As such, Discretization in this dissertation which based on the idea proposed
by Azah Kamilah et al. (2008) on Chinese handwriting is added to the writer
identification framework. The proposed Invariant Discretization is chosen as a basic
structure to assist classification phase because their experimental result successfully
demonstrated the achievement of 99.9% identification accuracy with discretized data
instead of non-discretized data.
Hence, the hypothesis of this study can be stated:
Discretization process would enhance the performance of individual identification on
Chinese handwriting.
1.4 Dissertation Aim
The aim of this study is to investigate the impact of Discretization process on
Chinese handwriting for individual identification.
1.5 Objectives
There are four main objectives to be achieved in these studies as below:
1. To propose a new framework of Discretization process for Chinese writer
identification.
2. To develop Azah’s Invariant Discretization algorithm on Chinese characters.
3. To evaluate the effectiveness of Discretization process on Chinese
handwriting.
4. To compare Azah’s Invariant Discretization method on Post-Discretized
Chinese handwriting with Pre-Discretized Chinese handwriting data for
Chinese handwriting identification.
1.6 Dissertation Scope
Several concerns encountered before writing the scope of this study. As
acknowledged, common problem arrises in Chinese handwriting including larger
amount of Chinese character features, complicated structure and etc, probably would
take very long time to finalize if start from scratch. Because this dissertation mainly
focus on Discretization process, thus only a small work progress of pre-processing
task on Chinese handwriting. Normalization applied here is just to standardize all
character images into equal size and to enhance the quality of the image for clearer
depiction. Overall, the scopes of the study are on the following area:
1. HIT MW handwritten Chinese database is chosen as our experimental
database.
2. MATLAB tool was selected for simulating and visualizing.
3. Visual C++ programming will be developed.
4. ROSETTA Toolkit will be used for classification purpose.
1.7 Significant of the Dissertation
The significant of this study is capable to provide some basic idea and can be
treated as a benchmark for researches or practitioners who are interested in finding an
alternative on individuality identification based on handwriting.

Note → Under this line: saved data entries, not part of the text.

Lemma read_encode_children_sparse l acc b rest :
  (forall p, p ∈ l -> is_nibble p.1 /\ child_storable alg p.2) ->
  encode_children_sparse alg l = Ok b ->
  read_children_sparse alg (length l) acc (b ++ rest) = Ok (Children_fill stored_child acc l, rest).
Proof.
  revert acc b. induction l as [|[i c] l IH]; intros acc b Hs He; cbn in He.
  - by apply Ok_inj in He as <-.
  - bind_inv He. destruct (Hs (i, c) ltac:(left)) as [Hi Hc]. simpl in Hi, Hc.
    cbn [length read_children_sparse]. rewrite encode_var_small by (unfold is_nibble in Hi; lia).
    rewrite <- !app_assoc. rstep (read_exact_app 1 [i]). cbn [nth].
    rewrite PathComponent_try_new_nibble by done.
    rstep read_encode_child. apply IH; [|done]. intros p Hp. apply Hs. by right.
Qed.

Lemma read_encode_path overflow p rest :
  0 <= overflow -> Z.of_nat (length p) <= ISIZE_MAX ->
  read_path_with_overflow_length (pp_len_field overflow p) overflow
    (encode_path overflow p ++ rest) = Ok (p, rest).
Proof.
  intros Ho Hp. unfold read_path_with_overflow_length, encode_path, pp_len_field.
  destruct (Z.ltb_spec (Z.of_nat (length p)) overflow) as [Hlt|Hge].
  - rewrite (proj2 (Z.eqb_neq _ _)) by lia. rewrite (proj2 (Z.ltb_lt _ _)) by lia.
    by apply read_fixed_len_app.
  - rewrite Z.eqb_refl, Z.ltb_irrefl, <- app_assoc. unfold read_path_with_prefix_length.
    rstep read_varint_encode by ulia. by apply read_fixed_len_app.
Qed.

Lemma read_encode_value v rest :
  Z.of_nat (length v) <= ISIZE_MAX ->
  read_value ((encode_var (Z.of_nat (length v)) ++ v) ++ rest) = Ok (v, rest).
Proof.
  intros Hv. unfold read_value. rewrite <- app_assoc.
  rstep read_varint_encode by ulia. by apply read_fixed_len_app.
Qed.
(* ===== verification/NodeStore.v ===== *)
(** * The mutable node store

    [storage/src/nodestore/mod.rs] (reading nodes, [read_for_update] and the
    delete list), the [ReadableStorage] trait of [storage/src/linear/mod.rs],
    and its two implementations: [storage/src/linear/memory.rs] and the node
    cache of [storage/src/linear/filebacked.rs]. *)

From S2P Require Import Prelude Primitives NodePath Node Codec NodeCodec Trie.

(** ** [ReadableStorage] *)

Inductive CacheReadStrategy : Type :=
| WritesOnly
| BranchReads
| AllReads.

(** The node-reading half of the trait; the caches are interior-mutable, so
    each call returns the storage after it. *)
Class ReadableStorage (St : Type) : Type := {
  stream_from : St -> Z -> result failure bytes;
  read_cached_node : St -> LinearAddress -> option Node * St;
  take_cached_node : St -> LinearAddress -> option Node * St;
  cache_read_strategy : St -> CacheReadStrategy;
  cache_node : St -> LinearAddress -> Node -> St;
}.

(** What an implementation promises: a cache of nodes that may forget entries
    at any time, returns only what was put in, and never changes the bytes. *)
Class ReadableStorageLaws (St : Type) `{ReadableStorage St} : Type := {
  cached : St -> LinearAddress -> option Node;
  read_cached_node_law s a o s' :
    read_cached_node s a = (o, s') ->
    (forall n, o = Some n -> cached s a = Some n) /\
    (forall b n, cached s' b = Some n -> cached s b = Some n) /\
    stream_from s' = stream_from s;
  take_cached_node_law s a o s' :
    take_cached_node s a = (o, s') ->
    (forall n, o = Some n -> cached s a = Some n) /\
    (forall b n, cached s' b = Some n -> cached s b = Some n) /\
    stream_from s' = stream_from s;
  cache_node_law s a n :
    (forall b m, cached (cache_node s a n) b = Some m -> cached s b = Some m \/ (b = a /\ m = n)) /\
    stream_from (cache_node s a n) = stream_from s;
}.

(** ** The store *)

(** [MutableKind]: a proposal records deleted nodes, a reconstruction does not. *)
Inductive MutableKind : Type :=
| Propose (deleted : list MaybePersisted)
| Recon.

(** [MutableKind::track_deleted]. *)
Definition track_deleted (k : MutableKind) (node : MaybePersisted) : MutableKind :=
  match k with
  | Propose deleted => Propose (deleted ++ [node])
  | Recon => Recon
  end.

(** [NodeStore<Mutable<K>, S, H>]. *)
Record NodeStore (St : Type) : Type := mkNodeStore {
  ns_root : option Node;
  ns_kind : MutableKind;
  ns_storage : St;
  ns_deleted_node_tracking : bool;
}.
Arguments mkNodeStore {St}.
Arguments ns_root {St}.
Arguments ns_kind {St}.
Arguments ns_storage {St}.
Arguments ns_deleted_node_tracking {St}.

Definition set_root {St} (r : option Node) (ns : NodeStore St) : NodeStore St :=
  mkNodeStore r (ns_kind ns) (ns_storage ns) (ns_deleted_node_tracking ns).
Definition set_kind {St} (k : MutableKind) (ns : NodeStore St) : NodeStore St :=
  mkNodeStore (ns_root ns) k (ns_storage ns) (ns_deleted_node_tracking ns).
Definition set_storage {St} (s : St) (ns : NodeStore St) : NodeStore St :=
  mkNodeStore (ns_root ns) (ns_kind ns) s (ns_deleted_node_tracking ns).

(** Operations on a mutable store: [&mut self] with a [Result].  The state after
    an error is kept, since the program keeps the store. *)
Definition store_op (St A : Type) : Type := NodeStore St -> result failure A * NodeStore St.

#[export] Instance store_ret {St} : MRet (store_op St) := fun _ a ns => (Ok a, ns).
#[export] Instance store_bind {St} : MBind (store_op St) :=
  fun _ _ f m ns => match m ns with
                    | (Ok a, ns') => f a ns'
                    | (Err e, ns') => (Err e, ns')
                    end.

Definition lift {St A} (r : result failure A) : store_op St A := fun ns => (r, ns).

Section NodeStore.
Context {St : Type} `{ReadableStorage St} `{VarInt}.
Variable alg : NodeHashAlgorithm.

(** [read_node_with_num_bytes_from_disk]. *)
Definition read_node_with_num_bytes_from_disk (s : St) (addr : LinearAddress)
  : result failure (Node * Z) :=
  let actual_addr := saturating_add_u64 addr 1 in
  stream ← stream_from s actual_addr;
  '(node, rest) ← from_reader alg stream;
  let length := Z.of_nat (length stream - length rest) in
  mret (node, saturating_add_u64 length 1).

(** [read_node_from_disk]: the cache, then the disk, then the cache policy. *)
Definition read_node_from_disk (s : St) (addr : LinearAddress) : result failure Node * St :=
  match read_cached_node s addr with
  | (Some node, s) => (Ok node, s)
  | (None, s) =>
      match read_node_with_num_bytes_from_disk s addr with
      | Err e => (Err e, s)
      | Ok (node, _) =>
          let s := match cache_read_strategy s with
                   | AllReads => cache_node s addr node
                   | BranchReads => if is_leaf node then s else cache_node s addr node
                   | WritesOnly => s
                   end in
          (Ok node, s)
      end
  end.

(** [NodeReader::read_node] of a mutable store. *)
Definition read_node (addr : LinearAddress) : store_op St Node := fun ns =>
  let (r, s) := read_node_from_disk (ns_storage ns) addr in (r, set_storage s ns).

(** [MaybePersistedNode::as_shared_node]. *)
Definition as_shared_node (m : MaybePersisted) : store_op St Node :=
  match m with
  | Allocated _ node | Unpersisted node => mret node
  | Persisted address => read_node address
  end.

(** [NodeStore::read_for_update]. *)
Definition read_for_update (node : MaybePersisted) : store_op St Node := fun ns =>
  let '(r, ns) :=
    match persisted_address node with
    | Some addr =>
        let (cached, s) := take_cached_node (ns_storage ns) addr in
        match cached with
        | Some cached => (Ok cached, set_storage s ns)
        | None => (fst <$> read_node_with_num_bytes_from_disk s addr, set_storage s ns)
        end
    | None => as_shared_node node ns
    end in
  match r with
  | Err e => (Err e, ns)
  | Ok n =>
      (Ok n, if ns_deleted_node_tracking ns then set_kind (track_deleted (ns_kind ns) node) ns else ns)
  end.

End NodeStore.

(** ** What a node denotes *)

(** The handle through which a child is stored or shared, if any. *)
Definition child_handle (c : Child) : option MaybePersisted :=
  match c with
  | ChildNode _ => None
  | AddressWithHash addr _ => Some (Persisted addr)
  | ChildMaybePersisted m _ => Some m
  end.

Section Denotation.
(** What the storage holds at each address. *)
Variable rd : LinearAddress -> option Node.

Definition handle_node (m : MaybePersisted) : option Node :=
  match m with
  | Unpersisted n | Allocated _ n => Some n
  | Persisted addr => rd addr
  end.

Definition child_node (c : Child) : option Node :=
  match c with
  | ChildNode n => Some n
  | AddressWithHash addr _ => rd addr
  | ChildMaybePersisted m _ => handle_node m
  end.

(** [rnode n t]: following every reference of [n] in the storage gives [t]. *)
Inductive rnode : Node -> trie -> Prop :=
| rnode_leaf l : rnode (Leaf l) (T (leaf_partial_path l) (Some (leaf_value l)) Children_new)
| rnode_branch pp v c ks :
    Children_wf c -> Children_wf ks ->
    (forall i, is_nibble i -> rslot (Children_get c i) (Children_get ks i)) ->
    rnode (Branch (mkBranch pp v c)) (T pp v ks)
with rslot : option Child -> option kid -> Prop :=
| rslot_none : rslot None None
| rslot_some c n t :
    child_node c = Some n -> rnode n t -> rslot (Some c) (Some (child_handle c, t)).

Definition rroot (r : option Node) (t : option trie) : Prop :=
  match r, t with
  | None, None => True
  | Some n, Some t => rnode n t
  | _, _ => False
  end.

Lemma rnode_path n t : rnode n t -> partial_path n = tpath t.
Proof. by destruct 1. Qed.

Lemma rnode_update_path n t p :
  rnode n t -> rnode (update_partial_path n p) (T p (tval t) (tkids t)).
Proof. destruct 1 as [l|pp v c ks]; [apply (rnode_leaf (mkLeaf p (leaf_value l))) | by constructor]. Qed.

Lemma rnode_update_value n t v :
  rnode n t -> rnode (update_value n v) (T (tpath t) (Some v) (tkids t)).
Proof. destruct 1 as [l|pp w c ks]; [apply (rnode_leaf (mkLeaf _ v)) | by constructor]. Qed.

(** A leaf is a branch without children, as far as the trie is concerned. *)
Lemma rnode_childless pp v : rnode (Branch (mkBranch pp v Children_new)) (T pp v Children_new).
Proof.
  constructor; [apply Children_new_wf.. |].
  intros i Hi. rewrite !Children_get_new. constructor.
Qed.

(** Replacing one slot of a branch. *)
Lemma rnode_set pp v c ks i oc ok :
  is_nibble i -> rnode (Branch (mkBranch pp v c)) (T pp v ks) -> rslot oc ok ->
  rnode (Branch (mkBranch pp v (Children_set c i oc))) (T pp v (Children_set ks i ok)).
Proof.
  intros Hi Hr Hs. inversion Hr as [|? ? ? ? Hc Hk Hslots]; subst.
  constructor; [by apply Children_set_wf..|]. intros j Hj.
  destruct (decide (i = j)) as [<-|Hne].
  - by rewrite !Children_get_set.
  - rewrite !Children_get_set_ne by done. by apply Hslots.
Qed.

Lemma rslot_node n t : rnode n t -> rslot (Some (ChildNode n)) (Some (None, t)).
Proof. intros Hn. by apply (rslot_some (ChildNode n) n t). Qed.

Lemma rslot_Some_inv c o :
  rslot (Some c) o ->
  exists n t, o = Some (child_handle c, t) /\ child_node c = Some n /\ rnode n t.
Proof. inversion 1; subst. eauto 10. Qed.

End Denotation.

#[export] Hint Resolve rnode_leaf rnode_childless rslot_none rslot_node : merkle.

(** ** Reading preserves the store *)

Section Reading.
Context {St : Type} `{ReadableStorageLaws St} `{VarInt}.
Variable alg : NodeHashAlgorithm.

(** The node stored at an address. *)
Definition disk (s : St) (a : LinearAddress) : option Node :=
  match read_node_with_num_bytes_from_disk alg s a with Ok (n, _) => Some n | Err _ => None end.

(** Cached nodes are the stored ones. *)
Definition coherent (s : St) : Prop := forall a n, cached s a = Some n -> disk s a = Some n.

Definition holds (rd : LinearAddress -> option Node) (ns : NodeStore St) : Prop :=
  coherent (ns_storage ns) /\ forall a, disk (ns_storage ns) a = rd a.

(** The effect of reads for update: only the caches change, and [hs] is appended
    to the delete list. *)
Definition recorded (rd : LinearAddress -> option Node) (ns : NodeStore St)
  (hs : list MaybePersisted) (ns' : NodeStore St) : Prop :=
  holds rd ns' /\ ns_root ns' = ns_root ns /\
  ns_deleted_node_tracking ns' = ns_deleted_node_tracking ns /\
  ns_kind ns' = (if ns_deleted_node_tracking ns then foldl track_deleted (ns_kind ns) hs
                 else ns_kind ns).

Lemma recorded_refl rd ns : holds rd ns -> recorded rd ns [] ns.
Proof. intros Hh. split_and!; try done. by destruct (ns_deleted_node_tracking ns). Qed.

Lemma recorded_trans rd ns1 ns2 ns3 hs1 hs2 :
  recorded rd ns1 hs1 ns2 -> recorded rd ns2 hs2 ns3 -> recorded rd ns1 (hs1 ++ hs2) ns3.
Proof.
  intros (_ & Hr1 & Ht1 & Hk1) (Hh & Hr2 & Ht2 & Hk2). split_and!; [done | congruence.. |].
  rewrite Hk2, Ht1, Hk1, foldl_app. by destruct (ns_deleted_node_tracking ns1).
Qed.

Lemma recorded_holds rd ns hs ns' : recorded rd ns hs ns' -> holds rd ns'.
Proof. by intros [? _]. Qed.

(** The stored node depends on the bytes only. *)
Lemma disk_stream s s' : stream_from s' = stream_from s -> forall a, disk s' a = disk s a.
Proof. intros Hs a. unfold disk, read_node_with_num_bytes_from_disk. by rewrite Hs. Qed.

Lemma coherent_sub s s' :
  stream_from s' = stream_from s ->
  (forall b n, cached s' b = Some n -> cached s b = Some n) -> coherent s -> coherent s'.
Proof. intros Hs Hc Hco a n Ha. rewrite (disk_stream _ _ Hs). auto. Qed.

Lemma holds_storage rd ns s' :
  stream_from s' = stream_from (ns_storage ns) ->
  (forall b n, cached s' b = Some n -> cached (ns_storage ns) b = Some n) ->
  holds rd ns -> holds rd (set_storage s' ns).
Proof.
  intros Hs Hc [Hco Hd]. split; simpl; [by eapply coherent_sub|].
  intros a. by rewrite (disk_stream _ _ Hs).
Qed.

(** Inserting the stored node of an address into the cache keeps coherence. *)
Lemma coherent_cache s a n : coherent s -> disk s a = Some n -> coherent (cache_node s a n).
Proof.
  intros Hco Hd. destruct (cache_node_law s a n) as [Hc Hs].
  intros b m Hb. rewrite (disk_stream _ _ Hs).
  destruct (Hc b m Hb) as [?|[-> ->]]; auto.
Qed.

(** [read_node] returns what the storage holds, whatever the caches do. *)
Lemma read_node_ok rd ns a n :
  holds rd ns -> rd a = Some n ->
  exists ns', read_node alg a ns = (Ok n, ns') /\ recorded rd ns [] ns'.
Proof.
  intros Hh Ha. pose proof Hh as [Hco Hd].
  unfold read_node, read_node_from_disk.
  destruct (read_cached_node (ns_storage ns) a) as [o s1] eqn:Hrc.
  destruct (read_cached_node_law _ _ _ _ Hrc) as (Ho & Hsub & Hst).
  assert (Hh1 : holds rd (set_storage s1 ns)) by (by apply holds_storage).
  destruct o as [n'|].
  - assert (n' = n) as ->.
    { specialize (Ho n' eq_refl). apply Hco in Ho. rewrite Hd in Ho. congruence. }
    exists (set_storage s1 ns). split; [done|]. by apply (recorded_refl rd (set_storage s1 ns)).
  - assert (Hd1 : disk s1 a = Some n) by (rewrite (disk_stream _ _ Hst), Hd; done).
    pose proof Hd1 as Hr. unfold disk in Hr.
    destruct (read_node_with_num_bytes_from_disk alg s1 a) as [[n' z]|]; [|done].
    injection Hr as ->. eexists. split; [done|].
    assert (Hc2 : holds rd (set_storage (cache_node s1 a n) ns)).
    { destruct Hh1 as [Hco1 Hd1']. simpl in *. split; simpl; [by apply coherent_cache|].
      intros b. rewrite (disk_stream _ _ (proj2 (cache_node_law s1 a n))). apply Hd1'. }
    destruct (cache_read_strategy s1); [| destruct (is_leaf n) |];
      first [by apply (recorded_refl rd (set_storage s1 ns))
            | by apply (recorded_refl rd (set_storage (cache_node s1 a n) ns))].
Qed.

(** [read_for_update] returns the node of a handle and records the handle. *)
Lemma read_for_update_ok rd ns m n :
  holds rd ns -> handle_node rd m = Some n ->
  exists ns', read_for_update alg m ns = (Ok n, ns') /\ recorded rd ns [m] ns'.
Proof.
  intros Hh Hm. pose proof Hh as [Hco Hd]. unfold read_for_update.
  assert (Hrec : forall ns1, holds rd ns1 -> ns_root ns1 = ns_root ns -> ns_kind ns1 = ns_kind ns ->
    ns_deleted_node_tracking ns1 = ns_deleted_node_tracking ns ->
    recorded rd ns [m] (if ns_deleted_node_tracking ns1
                        then set_kind (track_deleted (ns_kind ns1) m) ns1 else ns1)).
  { intros ns1 Hh1 Hr Hk Ht. unfold recorded. rewrite <- Ht, <- Hk, <- Hr.
    by destruct (ns_deleted_node_tracking ns1) eqn:E; simpl; rewrite ?E. }
  destruct m as [n'|a n'|a]; simpl in *.
  - injection Hm as ->. eauto.
  - injection Hm as ->. eauto.
  - destruct (take_cached_node (ns_storage ns) a) as [o s1] eqn:Htc.
    destruct (take_cached_node_law _ _ _ _ Htc) as (Ho & Hsub & Hst).
    assert (Hh1 : holds rd (set_storage s1 ns)) by (by apply holds_storage).
    destruct o as [n'|].
    + assert (n' = n) as ->.
      { specialize (Ho n' eq_refl). apply Hco in Ho. rewrite Hd in Ho. congruence. }
      eexists. split; [done|]. by apply (Hrec (set_storage s1 ns)).
    + assert (Hd1 : disk s1 a = Some n) by (rewrite (disk_stream _ _ Hst), Hd; done).
      unfold disk in Hd1.
      destruct (read_node_with_num_bytes_from_disk alg s1 a) as [[n' z]|]; [|done].
      injection Hd1 as ->. eexists. split; [done|]. by apply (Hrec (set_storage s1 ns)).
Qed.

End Reading.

Moreover, this study
could be a part of research work on biometric and natural approach for personal
authentication such as the work done by Eusebiu Marcu (2010) as accurate personal
identification could steer clear of crime and fake issues.
1.8 Organization of the Dissertation
Generally, the thesis is organized as follows:
1. Introduction
First chapter cover the general overview of the thesis including the
introduction of Pattern Recognition Technology and Chinese handwriting for
identification, common issues arrises in Chinese handwriting, scopes,
objectives and significance of the study.
2. Literature Review
Second chapter discuss the background and history of the related work in more
details.
3. Research Methodology
In this chapter, writer identification framework will be constructed. Details on
relevant data, how and what kind of method and tool that would be best use to
assist the work will be briefly elaborated.
4. Preliminary and Expected Result
Chapter 4 demonstrate the experimental result after the process of pre-
processing, feature extraction and classification. The experimental result
obtain will be well analysed, compared and evaluated.
5. Conclusion
This section summarizes the whole process of the study. Future works and
contributions of this dissertation also will be included.